***** Data provided

(** * go-testcov: the coverage-profile pipeline of [main.go]

    A shallow embedding of [main.go] and the properties of its parser,
    path resolver, inline-suppression filter, budget reader and reporter.

    Go strings are byte sequences; they are modelled as [list ascii].
    Go [int] is modelled as [Z]. The arithmetic the program does on [int]
    is on line numbers that index a slice, so no value leaves the 64-bit
    range before an out-of-range index panics; the one [int] read from a
    text, the budget, is checked against that range. A panic is [None]. *)

From Stdlib Require Import Ascii String ZArith Lia DecimalString.
From stdpp Require Import base option list gmap strings sorting.

Local Open Scope Z_scope.
Local Open Scope list_scope.

Abbreviation str := (list ascii).

(** A literal: ["abc"] written as [$"abc"]. *)
Notation "$ s" := (list_ascii_of_string s%string) (at level 1, format "$ s").

Definition nl : ascii := "010"%char.
Definition tab : ascii := "009"%char.
Definition cr : ascii := "013"%char.
Definition ff : ascii := "012"%char.

(** ** The [strings] package, as far as [main.go] calls it *)

Module GoStrings.

Fixpoint HasPrefix (s prefix : str) {struct prefix} : bool :=
  match prefix, s with
  | [], _ => true
  | p :: prefix', c :: s' => if decide (c = p) then HasPrefix s' prefix' else false
  | _ :: _, [] => false
  end.

Definition HasSuffix (s suffix : str) : bool :=
  if decide (length suffix ≤ length s)%nat
  then bool_decide (drop (length s - length suffix) s = suffix)
  else false.

(** [strings.Index]: the first index at which [substr] occurs, [None] for -1. *)
Fixpoint Index (s substr : str) : option nat :=
  if HasPrefix s substr then Some 0%nat
  else match s with
       | [] => None
       | _ :: s' => S <$> Index s' substr
       end.

(** [strings.Count] for a non-empty [substr]: non-overlapping occurrences. *)
Fixpoint Count_go (fuel : nat) (s substr : str) : nat :=
  match fuel with
  | O => 0
  | S fuel' =>
      match Index s substr with
      | Some m => S (Count_go fuel' (drop (m + length substr) s) substr)
      | None => 0
      end
  end%nat.

Definition Count (s substr : str) : nat := Count_go (length s) s substr.

(** The loop of [genSplit]: at most [k] cuts, the rest stays whole. *)
Fixpoint genSplit (k : nat) (s sep : str) : list str :=
  match k with
  | O => [s]
  | S k' =>
      match Index s sep with
      | Some m => take m s :: genSplit k' (drop (m + length sep) s) sep
      | None => [s]
      end
  end.

(** [strings.SplitN] for a non-empty separator (every call site passes one):
    [n = 0] gives no piece, [n < 0] all pieces, [n > 0] at most [n]. *)
Definition SplitN (s sep : str) (n : Z) : list str :=
  if decide (n = 0) then []
  else if decide (n < 0) then genSplit (Count s sep) s sep
  else genSplit (Z.to_nat (Z.min n (Z.of_nat (length s) + 1)) - 1) s sep.

Definition Split (s sep : str) : list str := SplitN s sep (-1).

Fixpoint Join (elems : list str) (sep : str) : str :=
  match elems with
  | [] => []
  | [e] => e
  | e :: rest => e ++ sep ++ Join rest sep
  end.

End GoStrings.

(** ** The [regexp] package: a backtracking matcher

  Go's [regexp] gives the leftmost match and, among the matches that start
  there, the one a backtracking search finds first. The matcher below
  returns, for a start state, the end states in that order of preference.
  Patterns match bytes; every pattern of [main.go] is ASCII and continues,
  after [.] or [.*], with an ASCII byte, so matching bytes and matching
  runes agree. *)

Module GoRegexp.

Inductive class : Type :=
| CByte (c : ascii)   (* a literal byte *)
| CDot                (* .   : anything but a newline *)
| CSpace              (* \s  : [\t\n\f\r ] *)
| CDigit.             (* [0-9] *)

Inductive regex : Type :=
| RClass (c : class)
| RBegin                      (* ^ *)
| REnd                        (* $ *)
| REmpty
| RCat (r1 r2 : regex)
| RAlt (r1 r2 : regex)
| RStar (r : regex)
| RPlus (r : regex)
| RGroup (r : regex).         (* ( ... ), the one capture group *)

Definition is_space (c : ascii) : bool :=
  bool_decide (c = tab ∨ c = nl ∨ c = ff ∨ c = cr ∨ c = " "%char).

Definition is_digit (c : ascii) : bool :=
  let n := nat_of_ascii c in (48 <=? n)%nat && (n <=? 57)%nat.

Definition in_class (k : class) (c : ascii) : bool :=
  match k with
  | CByte b => bool_decide (c = b)
  | CDot => negb (bool_decide (c = nl))
  | CSpace => is_space c
  | CDigit => is_digit c
  end.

**********

Exercise details:
Retype the records exactly.

Output below:
(** * go-testcov: the coverage-profile pipeline of [main.go]

    A shallow embedding of [main.go] and the properties of its parser,
    path resolver, inline-suppression filter, budget reader and reporter.

    Go strings are byte sequences; they are modelled as [list ascii].
    Go [int] is modelled as [Z]. The arithmetic the program does on [int]
    is on line numbers that index a slice, so no value leaves the 64-bit
    range before an out-of-range index panics; the one [int] read from a
    text, the budget, is checked against that range. A panic is [None]. *)

From Stdlib Require Import Ascii String ZArith Lia DecimalString.
From stdpp Require Import base option list gmap strings sorting.

Local Open Scope Z_scope.
Local Open Scope list_scope.

Abbreviation str := (list ascii).

(** A literal: ["abc"] written as [$"abc"]. *)
Notation "$ s" := (list_ascii_of_string s%string) (at level 1, format "$ s").

Definition nl : ascii := "010"%char.
Definition tab : ascii := "009"%char.
Definition cr : ascii := "013"%char.
Definition ff : ascii := "012"%char.

(** ** The [strings] package, as far as [main.go] calls it *)

Module GoStrings.

Fixpoint HasPrefix (s prefix : str) {struct prefix} : bool :=
  match prefix, s with
  | [], _ => true
  | p :: prefix', c :: s' => if decide (c = p) then HasPrefix s' prefix' else false
  | _ :: _, [] => false
  end.

Definition HasSuffix (s suffix : str) : bool :=
  if decide (length suffix ≤ length s)%nat
  then bool_decide (drop (length s - length suffix) s = suffix)
  else false.

(** [strings.Index]: the first index at which [substr] occurs, [None] for -1. *)
Fixpoint Index (s substr : str) : option nat :=
  if HasPrefix s substr then Some 0%nat
  else match s with
       | [] => None
       | _ :: s' => S <$> Index s' substr
       end.

(** [strings.Count] for a non-empty [substr]: non-overlapping occurrences. *)
Fixpoint Count_go (fuel : nat) (s substr : str) : nat :=
  match fuel with
  | O => 0
  | S fuel' =>
      match Index s substr with
      | Some m => S (Count_go fuel' (drop (m + length substr) s) substr)
      | None => 0
      end
  end%nat.

Definition Count (s substr : str) : nat := Count_go (length s) s substr.

(** The loop of [genSplit]: at most [k] cuts, the rest stays whole. *)
Fixpoint genSplit (k : nat) (s sep : str) : list str :=
  match k with
  | O => [s]
  | S k' =>
      match Index s sep with
      | Some m => take m s :: genSplit k' (drop (m + length sep) s) sep
      | None => [s]
      end
  end.

(** [strings.SplitN] for a non-empty separator (every call site passes one):
    [n = 0] gives no piece, [n < 0] all pieces, [n > 0] at most [n]. *)
Definition SplitN (s sep : str) (n : Z) : list str :=
  if decide (n = 0) then []
  else if decide (n < 0) then genSplit (Count s sep) s sep
  else genSplit (Z.to_nat (Z.min n (Z.of_nat (length s) + 1)) - 1) s sep.

Definition Split (s sep : str) : list str := SplitN s sep (-1).

Fixpoint Join (elems : list str) (sep : str) : str :=
  match elems with
  | [] => []
  | [e] => e
  | e :: rest => e ++ sep ++ Join rest sep
  end.

End GoStrings.

(** ** The [regexp] package: a backtracking matcher

  Go's [regexp] gives the leftmost match and, among the matches that start
  there, the one a backtracking search finds first. The matcher below
  returns, for a start state, the end states in that order of preference.
  Patterns match bytes; every pattern of [main.go] is ASCII and continues,
  after [.] or [.*], with an ASCII byte, so matching bytes and matching
  runes agree. *)

Module GoRegexp.

Inductive class : Type :=
| CByte (c : ascii)   (* a literal byte *)
| CDot                (* .   : anything but a newline *)
| CSpace              (* \s  : [\t\n\f\r ] *)
| CDigit.             (* [0-9] *)

Inductive regex : Type :=
| RClass (c : class)
| RBegin                      (* ^ *)
| REnd                        (* $ *)
| REmpty
| RCat (r1 r2 : regex)
| RAlt (r1 r2 : regex)
| RStar (r : regex)
| RPlus (r : regex)
| RGroup (r : regex).         (* ( ... ), the one capture group *)

Definition is_space (c : ascii) : bool :=
  bool_decide (c = tab ∨ c = nl ∨ c = ff ∨ c = cr ∨ c = " "%char).

Definition is_digit (c : ascii) : bool :=
  let n := nat_of_ascii c in (48 <=? n)%nat && (n <=? 57)%nat.

Definition in_class (k : class) (c : ascii) : bool :=
  match k with
  | CByte b => bool_decide (c = b)
  | CDot => negb (bool_decide (c = nl))
  | CSpace => is_space c
  | CDigit => is_digit c
  end.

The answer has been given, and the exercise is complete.